▶ _Task details_:
Look over the entries and say how many lines include the word "split". Only the number, please.

□ □ □ □

(** Opens the transaction of a call on the shared store. *)
Ltac transact Hok :=
  match goal with
  | |- context [transaction ?st ?body] =>
      let st' := fresh "st" in let o := fresh "o" in let E := fresh "E" in
      destruct (transaction st body) as [st' o] eqn:E; simpl;
      refine (transacted _ _ _ _ _ E Hok _); clear E; intros ? ?; simpl
  end.

Lemma request_step jobs st now uuids r : store_ok st → request_env (st_jobs st) (mj_scope jobs) uuids r →
  stepped (mj_scope jobs) st (request jobs st now uuids r).1.
Proof.
  intros Hok Henv. unfold request. destruct (client_request r); [|by apply stepped_refl].
  unfold request_sync. destruct (match r with Enqueue _ => _ | _ => _ end) as [[]| |];
    [|by apply stepped_refl..].
  destruct (executor_only r); [by apply stepped_refl|]. transact Hok. by apply request_in_step.
Qed.

Lemma heartbeat_step jobs st now owner : store_ok st →
  stepped (mj_scope jobs) st (owner_heartbeat jobs st now owner).1.
Proof.
  intros Hok. unfold owner_heartbeat. destruct (claim_record owner) as [claim| |]; [|by apply stepped_refl..].
  transact Hok. walk. destruct j; try done. intros [= <- _]. by eapply ask_unpaid; [| |exact E].
Qed.

Lemma claim_step jobs st now refused_at clock stop owner reservation limit : store_ok st →
  reservation_ok reservation → 0 ≤ limit ≤ u32_max →
  stepped (mj_scope jobs) st (owner_claim jobs st now refused_at clock stop owner reservation limit).1.1.
Proof.
  intros Hok Hres Hlim. unfold owner_claim. destruct stop; [by apply stepped_refl|]. unfold transaction.
  destruct (claim_in jobs st now clock owner reservation limit) as [[st1 row]|e|] eqn:Hc;
    [|destruct e; try (by apply stepped_refl)|by apply stepped_refl].
  - apply claim_in_spec in Hc; [|done..].
    assert (stepped (mj_scope jobs) st st1) as Hs by (destruct row; apply Hc).
    by destruct (claimed_payload row), (claim_of row).
  - destruct (final_refusal c); [|by apply stepped_refl].
    destruct (owner_refuse jobs st refused_at owner c) as [[st2 o2] refused] eqn:Er. simpl.
    by eapply owner_refuse_unpaid.
Qed.

Lemma model_step_stepped st e : store_ok st → model_call_ok st e →
  stepped (mj_scope (me_jobs e)) st (model_step st e).
Proof.
  intros Hok Hc. destruct e as [jobs now call]. unfold model_step, model_call_ok in *. simpl in *.
  destruct call; simpl in *.
  - by apply request_step.
  - unfold completions_sync. destruct (_ || _); [by apply stepped_refl|]. transact Hok.
    by apply deliver_all_step.
  - unfold recover_page. transact Hok. walk. apply ask_unpaid in E as [Hs Ha]; [|done..].
    destruct j; try done. walk. intros [= <- _]. eapply stepped_trans; [exact Hs|].
    by eapply recover_rows_step; [eapply stepped_ok|].
  - unfold owner_recover. transact Hok. walk. intros [= <- _]. by eapply previous_in_step.
  - destruct Hc. by apply claim_step.
  - unfold owner_admit_request. destruct (mj_admission jobs) as [hooks|]; [|by apply stepped_refl].
    destruct (claim_record owner) as [claim| |]; [|by apply stepped_refl..]. transact Hok. walk.
    apply ask_unpaid in E as [Hs Ha]; [|done..]. destruct j; try done. destruct stop; [done|]. walk.
    apply get_row_ok in E as [-> _]. intros [= <- _]. destruct Hs as [Hj Hl Hb]. by split.
  - by apply heartbeat_step.
  - unfold owner_finish. destruct (rbind _ _) as [[claim reference]| |]; [|by apply stepped_refl..].
    destruct (retained_output jobs owner output) as [[oversized not_retained] kept]. transact Hok.
    by apply finish_claim_step.
  - unfold owner_release. destruct (rbind _ _) as [[claim reference]| |]; [|by apply stepped_refl..].
    transact Hok. walk. intros [= <- _]. apply map_err_ok in E. apply release_in_sound in E; [|apply Hok].
    assert (stepped (mj_scope jobs) st (with_ledger l st)) as Hs
      by (split; simpl; [by apply lawful_refl, Hok|done|done]).
    eapply stepped_trans; [exact Hs|]. by eapply resolve_in_unpaid; [eapply stepped_ok|].
  - destruct (owner_refuse jobs st now owner code) as [[st1 o1] out] eqn:E. by eapply owner_refuse_unpaid.
  - unfold owner_eligible. destruct stop; [by apply stepped_refl|]. transact Hok. walk.
    apply get_row_ok in E as [-> _]. intros [= <- _]. by apply stepped_refl.
  - unfold owner_can_retry. destruct (is_some _); [by apply stepped_refl|].
    destruct (claim_record owner) as [claim| |]; [|by apply stepped_refl..].
    destruct (_ <=? _); [by apply stepped_refl|]. pose proof (heartbeat_step jobs st now owner Hok) as Hs.
    destruct (owner_heartbeat jobs st now owner) as [st1 [[]| |]]; done.
  - split; simpl; [by apply lawful_refl, Hok|by apply ledger_exec_sound; [apply Hok|]|done].
  - transact Hok. by apply op_unpaid.
Qed.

□ □ □ □

▶ _Exercise result_:
3